What they are doing now is following these guiding design principles:

  • Resubmission/reprocessing within the integration layer is to be avoided. Such activity needs to be done from the end points.

  • The integration layer provides status information to the end points or to a business-focused monitoring tool. In this case, the company started to write their own BPM tool (where the M in this case was Monitoring) and could be fed from multiple sources, including the integration layer and the applications. The thinking here is that the application end points are in a much better position to provide status–within the right context. Part of the challenge of using the integration layer to provide monitoring is that one ends up reproducing some of the logic of the end point applications–to provide the context of the transaction. This is where the trouble lies.

  • Monitor and other integration tools are to be used by the integration teams. Business users do not use these tools.

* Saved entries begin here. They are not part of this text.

(* ===== verification/Controller.v ===== *)
(** * Controller: Driver/Controller.c and Driver/Controller.h

    The motor controllers: a filter plus the target position, target velocity
    and update period.  Only the targets and the period are used while the
    closed loop is compiled out ([CNTRL_SYS] is 0 in Main.c). *)
From S2P Require Import Prelude.
From S2P Require Import Float32.
From S2P Require Import RingBuffer.
From S2P Require Import Filter.

Record Controller_t := {
  controller : Filter_Data_t;
  kp : f32;
  target_pos : f32;
  target_vel : f32;
  update_period : f32;
}.

Definition controller_zero : Controller_t :=
  {| controller := filter_zero; kp := f32_zero; target_pos := f32_zero;
     target_vel := f32_zero; update_period := f32_zero |}.

Definition with_filter (c : Controller_t) (f : Filter_Data_t) : Controller_t :=
  {| controller := f; kp := kp c; target_pos := target_pos c;
     target_vel := target_vel c; update_period := update_period c |}.

(** [(value > ABS_MAX) ? ABS_MAX : (value < -ABS_MAX) ? -ABS_MAX : value] *)
Definition Saturate (value ABS_MAX : f32) : f32 :=
  if (value > ABS_MAX)%f32 then ABS_MAX
  else if (value < f32_opp ABS_MAX)%f32 then f32_opp ABS_MAX
  else value.

Definition Controller_Init (c : Controller_t) (kp : f32) (num den : list f32)
    (order : Z) (update_period : f32) : option Controller_t :=
  f ← Filter_Init (controller c) num den order;
  Some {| controller := f; kp := kp; update_period := update_period;
          target_pos := f32_zero; target_vel := f32_zero |}.

Definition Controller_Set_Target_Velocity (c : Controller_t) (vel : f32) : Controller_t :=
  {| controller := controller c; kp := kp c; target_pos := target_pos c;
     target_vel := vel; update_period := update_period c |}.

Definition Controller_Set_Target_Position (c : Controller_t) (pos : f32) : Controller_t :=
  {| controller := controller c; kp := kp c; target_pos := pos;
     target_vel := target_vel c; update_period := update_period c |}.

Definition Controller_Update (c : Controller_t) (measurement dt : f32) : f32 * Controller_t :=
  (* Determine filter input *)
  let input := (target_vel c - measurement / dt)%f32 in
  let '(filt_val, f) := Filter_Value (controller c) input in
  (filt_val, with_filter c f).

Definition Controller_Last (c : Controller_t) : f32 := Filter_Last_Output (controller c).

Definition Controller_SetTo (c : Controller_t) (measurement : f32) : option Controller_t :=
  f ← Filter_SetTo (controller c) measurement; Some (with_filter c f).

Definition Controller_ShiftBy (c : Controller_t) (measurement : f32) : option Controller_t :=
  f ← Filter_ShiftBy (controller c) measurement; Some (with_filter c f).

(** ** Properties *)

(** [Saturate] clamps: for finite operands and a non-negative bound the
    result lies between the two bounds, and a value already inside them is
    returned unchanged. *)
Theorem Saturate_clamps v m :
  f32_valid v -> f32_valid m -> f32_finite v = true -> f32_finite m = true ->
  0 <= f32_scaled m ->
  - f32_scaled m <= f32_scaled (Saturate v m) <= f32_scaled m /\
  (- f32_scaled m <= f32_scaled v <= f32_scaled m -> Saturate v m = v).
Proof.
  intros Vv Vm Fv Fm Hm.
  destruct (f32_opp_spec m Vm Fm) as (Vo&Fo&So).
  unfold Saturate. rewrite !f32_lt_scaled, So by done.
  destruct (Z.ltb_spec (f32_scaled m) (f32_scaled v)).
  { split; [lia|]. intros. exfalso. lia. }
  destruct (Z.ltb_spec (f32_scaled v) (- f32_scaled m)); [|done].
  rewrite So. split; [lia|]. intros. exfalso. lia.
Qed.

Lemma Saturate_clamps_witness :
  Saturate (f32_lit 1 2) (f32_of_Z 1) = f32_lit 1 2 /\ Saturate (f32_of_Z (-7)) (f32_of_Z 1) = f32_of_Z (-1).
Proof.
  split; [|by vm_compute].
  destruct (Saturate_clamps (f32_lit 1 2) (f32_of_Z 1)) as [_ H];
    [vm_compute; done..|apply H; vm_compute; split; discriminate].
Defined.

(** a controller update feeds [target_vel - measurement/dt] to its filter:
    the command is one step of the difference equation on the error, it is what
    [Controller_Last] returns afterwards, and the targets, gain and period are
    unchanged. *)
Theorem Controller_Update_spec n c measurement dt :
  filter_ok n (controller c) ->
  let err := (target_vel c - measurement / dt)%f32 in
  let f := controller c in
  let '(u, c') := Controller_Update c measurement dt in
  u = filter_step (contents_F (numerator f)) (contents_F (denominator f))
        (err :: take (n - 1) (contents_F (in_list f))) (take (n - 1) (contents_F (out_list f))) /\
  Controller_Last c' = u /\ filter_ok n (controller c') /\
  target_pos c' = target_pos c /\ target_vel c' = target_vel c /\
  kp c' = kp c /\ update_period c' = update_period c.
Proof.
  intros Hok err f. unfold Controller_Update.
  destruct (Filter_Value_spec n f err Hok) as (Hy&Hok'&_&Ho&_).
  fold f err. destruct (Filter_Value f err) as [y f']. cbn [fst snd] in *.
  split_and!; try done. unfold Controller_Last. simpl. rewrite Hy.
  by eapply rb_get_F_head.
Qed.

Lemma Controller_Update_spec_witness :
  exists c, Controller_Init controller_zero (f32_of_Z 1) [f32_of_Z 2] [f32_of_Z 1] 0 (f32_of_Z 10) = Some c /\
    (Controller_Update (Controller_Set_Target_Velocity c (f32_of_Z 3)) (f32_of_Z 1) (f32_of_Z 1)).1
      = f32_of_Z 4.
Proof.
  destruct (Filter_Init_spec filter_zero [f32_of_Z 2] [f32_of_Z 1] 0) as (f&E&H&H1&H2&H3&H4);
    [apply wf_ring_zero_F..|lia|done|done|].
  unfold Controller_Init. cbn [controller controller_zero]. rewrite E.
  eexists; split; [done|].
  match goal with |- context [Controller_Update ?c _ _] =>
    pose proof (Controller_Update_spec 1 c (f32_of_Z 1) (f32_of_Z 1) H) as P;
    destruct (Controller_Update c (f32_of_Z 1) (f32_of_Z 1)) as [u c'] end.
  destruct P as [P _]. cbn [fst controller Controller_Set_Target_Velocity target_vel] in *.
  rewrite P, H1, H2, H3, H4. by vm_compute.
Defined.
(* ===== verification/Timing.v ===== *)
(** * Timing: Driver/Timing.c

    The millisecond clock: the counters the timer interrupt advances, the
    current time as milliseconds and microseconds, elapsed time, and the busy
    wait.  The hardware timer itself is the environment: it changes [TCNT0] and
    raises the interrupt between steps of the program; [GetTime_during_tick] is the
    one case where it strikes inside, between the bytes of the count. *)
From S2P Require Import Prelude.
From S2P Require Import Float32.
From S2P Require Import Avr.

Record Time_t := { millisec : Z; microsec : Z }.

Record timing := {
  count_ms : Z;
  ms_counter_1 : Z;
  ms_counter_2 : Z;
  ms_counter_3 : Z;
  ms_counter_4 : Z;
}.

Definition timing_zero : timing :=
  {| count_ms := 0; ms_counter_1 := 0; ms_counter_2 := 0; ms_counter_3 := 0; ms_counter_4 := 0 |}.

Definition CS00 : Z := 0.
Definition CS01 : Z := 1.
Definition OCIE0B : Z := 2.

Definition SetupTimer0 (t : timing) (r : regs) : timing * regs :=
  (* Set prescalor to 64 *)
  let r := r_or TCCR0B (2 ^ CS00) r in
  let r := r_or TCCR0B (2 ^ CS01) r in
  (* Set interrupt option, compare B *)
  let r := r_or TIMSK0 (2 ^ OCIE0B) r in
  (* Set B compare value *)
  let r := rset OCR0B 249 r in
  (* Enable ISR *)
  let r := sei r in
  (* Init timer0 counter *)
  let r := rset TCNT0 0 r in
  (timing_zero, r).

(** [TCNT0 * 64 * 0.0625], converted to [uint16_t]: [GetTime_micro] shows the
    conversion is in range for every value of the 8-bit counter, so the default
    is never taken. *)
Definition tcnt_micro (tcnt : Z) : option Z :=
  f32_to_u16 (f32_of_Z (tcnt * 64) * f32_lit 625 10000)%f32.

Definition GetTime (t : timing) (r : regs) : Time_t :=
  {| millisec := count_ms t; microsec := default 0 (tcnt_micro (r TCNT0)) |}.

Definition GetTimeSec (t : timing) (r : regs) : f32 :=
  let time := GetTime t r in
  let time_seconds := f32_zero in
  let time_seconds := (time_seconds + f32_of_Z (millisec time) / f32_of_Z 1000)%f32 in
  (time_seconds + f32_of_Z (microsec time) / f32_of_Z 1000000)%f32.

Definition GetMilli (t : timing) (r : regs) : Z := millisec (GetTime t r).
Definition GetMicro (t : timing) (r : regs) : Z := microsec (GetTime t r).

Definition SecondsSince (t : timing) (r : regs) (time_start : Time_t) : Time_t :=
  let current_time := GetTime t r in
  {| millisec := u32 (millisec current_time - millisec time_start);
     microsec := u16 (microsec current_time - microsec time_start) |}.

(** The assembly loop [1: sbiw %0,1; brne 1b]: decrement, repeat until zero.
    [delay_loop] returns the number of turns, [None] when the fuel runs out. *)
Fixpoint delay_loop (fuel : nat) (us : Z) : option Z :=
  match fuel with
  | O => None
  | S fuel =>
      let us := u16 (us - 1) in
      if us =? 0 then Some 1 else n ← delay_loop fuel us; Some (n + 1)
  end.

Definition DelayMicroseconds (fuel : nat) (us : Z) : option Z :=
  if us <=? 1 then Some 0 else
  let us := u16 (Z.shiftl us 2) in
  let us := u16 (us - 5) in
  delay_loop fuel us.

(** ISR(TIMER0_COMPB_vect) *)
Definition TIMER0_COMPB (t : timing) (r : regs) : timing * regs :=
  let t := {| count_ms := u32 (count_ms t + 1);
              ms_counter_1 := u8 (ms_counter_1 t + 1);
              ms_counter_2 := u8 (ms_counter_2 t + 1);
              ms_counter_3 := u8 (ms_counter_3 t + 1);
              ms_counter_4 := u8 (ms_counter_4 t + 1) |} in
  (t, rset TCNT0 0 r).

(** [n] timer interrupts. *)
Fixpoint timer_ticks (n : nat) (tr : timing * regs) : timing * regs :=
  match n with
  | O => tr
  | S n => timer_ticks n (TIMER0_COMPB tr.1 tr.2)
  end.

(** [GetTime] when the timer interrupt strikes inside it, which nothing prevents:
    the four bytes of [_count_ms] are read one by one, lowest first, and [k] of them
    before the interrupt; the counter of the microseconds is read after it. *)
Definition GetTime_during_tick (k : nat) (t : timing) (r : regs) : Time_t :=
  let '(t', r') := TIMER0_COMPB t r in
  {| millisec := le_combine (take k (le_split 4 (count_ms t)) ++ drop k (le_split 4 (count_ms t')));
     microsec := default 0 (tcnt_micro (r' TCNT0)) |}.

Definition timing_ok (t : timing) : Prop :=
  is_u 32 (count_ms t) /\ is_u 8 (ms_counter_1 t) /\ is_u 8 (ms_counter_2 t) /\
  is_u 8 (ms_counter_3 t) /\ is_u 8 (ms_counter_4 t).

Definition time_ok (t : Time_t) : Prop := is_u 32 (millisec t) /\ 0 <= microsec t <= 1020.

(** ** Lemmas *)

Lemma tcnt_micro_all :
  forallb (fun n => match tcnt_micro (Z.of_nat n) with
                    | Some u => u =? 4 * Z.of_nat n | None => false end) (seq 0 256) = true.
Proof. by vm_compute. Qed.

Lemma tcnt_micro_spec n : is_u 8 n -> tcnt_micro n = Some (4 * n).
Proof.
  intros Hn. pose proof tcnt_micro_all as H. rewrite forallb_forall in H.
  specialize (H (Z.to_nat n)). rewrite Z2Nat.id in H by (unfold is_u in Hn; lia).
  destruct (tcnt_micro n) as [u|].
  - rewrite Z.eqb_eq in H. f_equal. apply H. apply in_seq. unfold is_u in Hn. lia.
  - discriminate H. apply in_seq. unfold is_u in Hn. lia.
Qed.

Lemma GetTime_ok t r : timing_ok t -> regs_ok r -> time_ok (GetTime t r).
Proof.
  intros (Ht&_) Hr. split; [done|]. simpl. rewrite tcnt_micro_spec by apply (Hr TCNT0).
  pose proof (Hr TCNT0) as H. unfold is_u in H. simpl in *. lia.
Qed.

Lemma TIMER0_COMPB_ok t r :
  timing_ok t -> regs_ok r ->
  timing_ok (TIMER0_COMPB t r).1 /\ regs_ok (TIMER0_COMPB t r).2.
Proof.
  intros _ Hr. split; [|by apply rset_ok].
  unfold timing_ok; simpl; split_and!; apply uwrap_range; lia.
Qed.

Lemma SetupTimer0_ok t r :
  regs_ok r -> timing_ok (SetupTimer0 t r).1 /\ regs_ok (SetupTimer0 t r).2.
Proof. intros. split; [by repeat split|]. unfold SetupTimer0; simpl. eauto 10 with regs. Qed.

Lemma timer_ticks_count n t r :
  timing_ok t ->
  count_ms (timer_ticks n (t, r)).1 = u32 (count_ms t + Z.of_nat n).
Proof.
  revert t r. induction n as [|n IH]; intros t r Ht.
  - simpl. rewrite Z.add_0_r. symmetry. apply uwrap_id, Ht.
  - cbn [timer_ticks fst snd]. unfold TIMER0_COMPB.
    rewrite IH by (unfold timing_ok; simpl; split_and!; apply uwrap_range; lia).
    cbn [count_ms]. unfold u32, uwrap. rewrite Zplus_mod_idemp_l. f_equal. lia.
Qed.

Lemma delay_loop_spec fuel us :
  0 < us < 65536 -> us <= Z.of_nat fuel -> delay_loop fuel us = Some us.
Proof.
  revert us. induction fuel as [|fuel IH]; intros us Hus Hf; [lia|]. cbn [delay_loop].
  rewrite u16_id by lia. destruct (Z.eqb_spec (us - 1) 0) as [E|E]; [f_equal; lia|].
  rewrite IH by lia. simpl. f_equal. lia.
Qed.

(** *** Reading bytes of two values *)

Lemma le_combine_app l m : le_combine (l ++ m) = le_combine l + 256 ^ Z.of_nat (List.length l) * le_combine m.
Proof.
  induction l as [|b l IH]; [cbn [app le_combine List.length]; rewrite Z.pow_0_r; lia|].
  cbn [app le_combine List.length]. rewrite IH, Nat2Z.inj_succ, Z.pow_succ_r by lia. lia.
Qed.

Lemma take_le_split k n z : (k <= n)%nat -> take k (le_split n z) = le_split k z.
Proof.
  revert n z. induction k as [|k IH]; intros n z Hk; [done|]. destruct n as [|n]; [lia|].
  cbn [le_split take firstn]. f_equal. apply IH. lia.
Qed.

Lemma drop_le_split k n z : drop k (le_split n z) = le_split (n - k) (z / 256 ^ Z.of_nat k).
Proof.
  revert n z. induction k as [|k IH]; intros n z.
  - rewrite Nat.sub_0_r. change (256 ^ Z.of_nat 0) with 1. by rewrite Z.div_1_r.
  - destruct n as [|n]; [done|]. cbn [le_split drop skipn]. rewrite IH. f_equal.
    rewrite Nat2Z.inj_succ, Z.pow_succ_r, Z.div_div by lia. done.
Qed.

(** The low [k] bytes of one value, the others of another. *)
Lemma mixed_bytes k c n :
  (k <= 4)%nat -> 0 <= n < 2 ^ 32 ->
  let p := 256 ^ Z.of_nat k in
  le_combine (take k (le_split 4 c) ++ drop k (le_split 4 n)) = c mod p + (n - n mod p).
Proof.
  intros Hk Hn p. assert (Hp : 0 < p) by (unfold p; lia).
  rewrite le_combine_app, take_le_split, drop_le_split, length_le_split, !le_combine_split by done.
  assert (E : forall m, (m <= 4)%nat -> 2 ^ (8 * Z.of_nat m) = 256 ^ Z.of_nat m).
  { intros m _. rewrite Z.pow_mul_r by lia. done. }
  rewrite !E by lia. fold p. rewrite (Z.mod_small (n / p)).
  - pose proof (Z.div_mod n p). lia.
  - split; [apply Z.div_pos; lia|]. apply Z.div_lt_upper_bound; [done|].
    unfold p. rewrite <- Z.pow_add_r by lia. replace (Z.of_nat k + Z.of_nat (4 - k)) with 4 by lia. exact (proj2 Hn).
Qed.

Lemma mod_succ_zero c p : 0 < p -> (c + 1) mod p = 0 -> c mod p = p - 1.
Proof.
  intros Hp H. apply Z.mod_divide in H as [q Hq]; [|lia].
  replace c with ((p - 1) + (q - 1) * p) by lia. rewrite Z.mod_add by lia. apply Z.mod_small. lia.
Qed.

Lemma mod_succ_nonzero c p : 0 < p -> (c + 1) mod p <> 0 -> (c + 1) mod p = c mod p + 1.
Proof.
  intros Hp H. pose proof (Z.mod_pos_bound c p Hp). rewrite <- Zplus_mod_idemp_l in *.
  destruct (decide (c mod p + 1 = p)) as [E|]; [rewrite E, Z.mod_same in H by lia; done|].
  rewrite (Z.mod_small (c mod p + 1)) by lia. done.
Qed.

(** ** Properties *)

(** the microsecond part is four times the timer counter, exactly: the
    floating-point product in [GetTime] is in range and loses nothing for every
    value of the 8-bit counter, and the millisecond part is the interrupt count. *)
Theorem GetTime_micro t r :
  regs_ok r ->
  tcnt_micro (r TCNT0) = Some (4 * r TCNT0) /\
  GetTime t r = {| millisec := count_ms t; microsec := 4 * r TCNT0 |}.
Proof.
  intros Hr. pose proof (tcnt_micro_spec (r TCNT0) (Hr TCNT0)) as H. split; [done|].
  unfold GetTime. by rewrite H.
Qed.

Lemma GetTime_micro_witness :
  GetTime timing_zero (rset TCNT0 249 regs_zero) = {| millisec := 0; microsec := 996 |}.
Proof.
  destruct (GetTime_micro timing_zero (rset TCNT0 249 regs_zero)) as [_ H].
  - auto with regs.
  - exact H.
Defined.

(** the clock counts interrupts and elapsed milliseconds survive its
    wrap-around: if [n] < 2^32 timer interrupts happen after a start time was
    taken, [SecondsSince] reports exactly [n] milliseconds, even when the 32-bit
    counter overflowed in between. *)
Theorem SecondsSince_milliseconds t r n :
  timing_ok t -> Z.of_nat n < 2 ^ 32 ->
  let start := GetTime t r in
  let '(t', r') := timer_ticks n (t, r) in
  millisec (SecondsSince t' r' start) = Z.of_nat n.
Proof.
  intros Ht Hn start. pose proof (timer_ticks_count n t r Ht) as Hc.
  destruct (timer_ticks n (t, r)) as [t' r']. cbn [fst] in Hc. simpl. rewrite Hc.
  unfold u32, uwrap. rewrite Zminus_mod_idemp_l.
  replace (count_ms t + Z.of_nat n - count_ms t) with (Z.of_nat n) by lia.
  apply Z.mod_small. lia.
Qed.

Lemma SecondsSince_milliseconds_witness :
  let t := {| count_ms := 2 ^ 32 - 3; ms_counter_1 := 0; ms_counter_2 := 0;
              ms_counter_3 := 0; ms_counter_4 := 0 |} in
  let '(t', r') := timer_ticks 10 (t, regs_zero) in
  count_ms t' = 7 /\ millisec (SecondsSince t' r' (GetTime t regs_zero)) = 10.
Proof.
  intros t. pose proof (SecondsSince_milliseconds t regs_zero 10) as H.
  pose proof (timer_ticks_count 10 t regs_zero) as Hc.
  destruct (timer_ticks 10 (t, regs_zero)) as [t' r']. split.
  - cbn [fst] in Hc. rewrite Hc; [by vm_compute|]. by vm_compute.
  - apply H; by vm_compute.
Defined.

(** the microsecond part of [SecondsSince] does not borrow.  It is the true
    difference of the two sub-millisecond parts when the later one is not
    smaller; otherwise it is that difference plus 65536, so a short interval
    that crosses a millisecond boundary is reported with about 65 extra
    milliseconds of microseconds, and the total the main loop sends is wrong. *)
Theorem SecondsSince_no_borrow t r start :
  regs_ok r -> time_ok start ->
  let now := GetTime t r in
  let d := SecondsSince t r start in
  (microsec start <= microsec now -> microsec d = microsec now - microsec start) /\
  (microsec now < microsec start -> microsec d = microsec now - microsec start + 65536 /\
     64516 <= microsec d).
Proof.
  intros Hr [_ Hs] now d. subst d. unfold SecondsSince. fold now. cbn [microsec].
  assert (0 <= microsec now <= 1020).
  { pose proof (Hr TCNT0) as H. unfold is_u in H. simpl in H.
    unfold now, GetTime. rewrite tcnt_micro_spec by apply (Hr TCNT0). simpl. lia. }
  split; intros Hlt; [apply u16_id; lia|].
  assert (u16 (microsec now - microsec start) = microsec now - microsec start + 65536) as ->; [|lia].
  unfold u16, uwrap. symmetry. apply (Z.mod_unique_pos _ _ (-1)); lia.
Qed.

(** From 5 ms 900 us to 6 ms 100 us is 0.2 ms; the code answers 1 ms 64736 us. *)
Lemma SecondsSince_no_borrow_witness :
  let t := {| count_ms := 6; ms_counter_1 := 0; ms_counter_2 := 0; ms_counter_3 := 0;
              ms_counter_4 := 0 |} in
  let start := {| millisec := 5; microsec := 900 |} in
  microsec (SecondsSince t (rset TCNT0 25 regs_zero) start) = 64736.
Proof.
  intros t start.
  destruct (SecondsSince_no_borrow t (rset TCNT0 25 regs_zero) start) as [_ [H _]];
    [auto with regs|by repeat split|by vm_compute|].
  rewrite H. by vm_compute.
Defined.

(** the busy wait ends, and after [4 us - 5] turns of the loop (a quarter
    of a microsecond each), for every argument from 2 to 16383; 0 and 1 return
    at once.  From 16384 on the 16-bit shift overflows. *)
Theorem DelayMicroseconds_turns us :
  0 <= us < 16384 ->
  DelayMicroseconds (Z.to_nat 65536) us = Some (if us <=? 1 then 0 else 4 * us - 5).
Proof.
  intros Hus. unfold DelayMicroseconds. destruct (Z.leb_spec us 1); [done|].
  rewrite Z.shiftl_mul_pow2 by lia. rewrite (u16_id (us * 2 ^ 2)) by lia.
  rewrite u16_id by lia. rewrite delay_loop_spec; [f_equal|..]; lia.
Qed.

Lemma DelayMicroseconds_turns_witness :
  DelayMicroseconds (Z.to_nat 65536) 421 = Some 1679 /\ DelayMicroseconds (Z.to_nat 65536) 578 = Some 2307.
Proof.
  split.
  - rewrite (DelayMicroseconds_turns 421) by lia. done.
  - rewrite (DelayMicroseconds_turns 578) by lia. done.
Defined.

(** a tick inside [GetTime].  If the timer interrupt strikes when [k] of the
    four bytes of the millisecond count have been read, the answer is the old count
    as long as the tick carries into none of the bytes still to be read; if it does,
    the answer is the new count plus 256^k - 1: 255, 65535 or 16777215
    milliseconds too late.  The microseconds are those after the tick in any case. *)
Theorem GetTime_torn t r k :
  timing_ok t -> (k <= 4)%nat ->
  let p := 256 ^ Z.of_nat k in
  let new := u32 (count_ms t + 1) in
  microsec (GetTime_during_tick k t r) = 0 /\
  millisec (GetTime_during_tick k t r) = (if (count_ms t + 1) mod p =? 0 then new + (p - 1) else count_ms t).
Proof.
  intros (Hc&_) Hk p new. split; [reflexivity|]. unfold GetTime_during_tick. cbn [TIMER0_COMPB millisec count_ms].
  fold new. assert (Hp : 0 < p) by (unfold p; lia).
  rewrite mixed_bytes by (done || apply u32_range). fold p.
  assert (Em : new mod p = (count_ms t + 1) mod p).
  { unfold new, u32, uwrap. apply Z.mod_mod_divide. unfold p.
    exists (256 ^ Z.of_nat (4 - k)). rewrite <- Z.pow_add_r by lia. by replace (Z.of_nat (4 - k) + Z.of_nat k) with 4 by lia. }
  rewrite Em. destruct (Z.eqb_spec ((count_ms t + 1) mod p) 0) as [H0|H0].
  - rewrite (mod_succ_zero _ _ Hp H0), H0. lia.
  - rewrite (mod_succ_nonzero _ _ Hp H0). unfold new.
    assert (u32 (count_ms t + 1) = count_ms t + 1) as ->; [|lia].
    apply uwrap_id. unfold is_u in *. destruct (decide (count_ms t + 1 = 2 ^ 32)) as [E|]; [|lia].
    exfalso. apply H0. rewrite E. unfold p. replace (2 ^ 32) with (256 ^ Z.of_nat (4 - k) * 256 ^ Z.of_nat k).
    + apply Z.mod_mul. lia.
    + rewrite <- Z.pow_add_r by lia. by replace (Z.of_nat (4 - k) + Z.of_nat k) with 4 by lia.
Qed.

(** At the tick from 255 to 256 ms the clock can show 511 ms. *)
Lemma GetTime_torn_witness :
  let t := {| count_ms := 255; ms_counter_1 := 0; ms_counter_2 := 0; ms_counter_3 := 0; ms_counter_4 := 0 |} in
  millisec (GetTime_during_tick 1 t regs_zero) = 511.
Proof.
  intros t. destruct (GetTime_torn t regs_zero 1) as [_ H]; [by vm_compute|lia|]. exact H.
Defined.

Bottom line for them was: the integration team (and its tools) wasn’t really in a position to provide the application support that the business users (in the various business units) need. The application teams were in a much better position to do that. The integration layer becomes the “UPS” or “Fedex” that delivers the package and sends status–the status was managed outside of the integration layer.

Food for thought.

Mark, Rob,

Thanks for the speedy replies.

Mark – Yes – we are upgrading to 6.5 shortly. We have some minor models built in 6.1, but these are more for the benefit of the integration team, and to provide a restart-the-process button to end users where a process has failed due to a non-tech issue (i.e. master data inconsistency that requires a refresh to be pushed down by the business). Interested to see what 6.5 has to offer with MwS…have only heard of brochure-ware on the wM 7 front so far…and am more than happy to let someone else “go first”.

Rob – Good advice, thanks. The comparison to Fedex/UPS is a good one, however at the risk of extending your analogy a little too far, even Fedex provide their “end users” with a portal/query tool to glimpse inside their “integration layer”. It is not that customers don’t trust them…they just want to know where their precious cargo is, and not just “its left here and its coming to you”…they like to see it bunny-hop across the globe from waypoint to waypoint.

It is the same with our end users…with close to 10,000 multi-line transactions per day, in a near-just-in-time outbound distribution environment, MOST of the transactions fly through and never touch the sides. It’s the exceptional transactions, or exceptional events, that cause the grief.

I agree with you that the single-source-of-truth for transaction status (and as much as possible, resubmission control) should be the ERP system/origin points. However, we lose control of transactions that pass outside of our organisational boundaries either side of our extended outbound supply chain (retailers one side, logistics partners on the other) and that is where the users need reassurance. It will be a case, for us, of educating our business users to monitor-by-exception, and that is a tough one for them.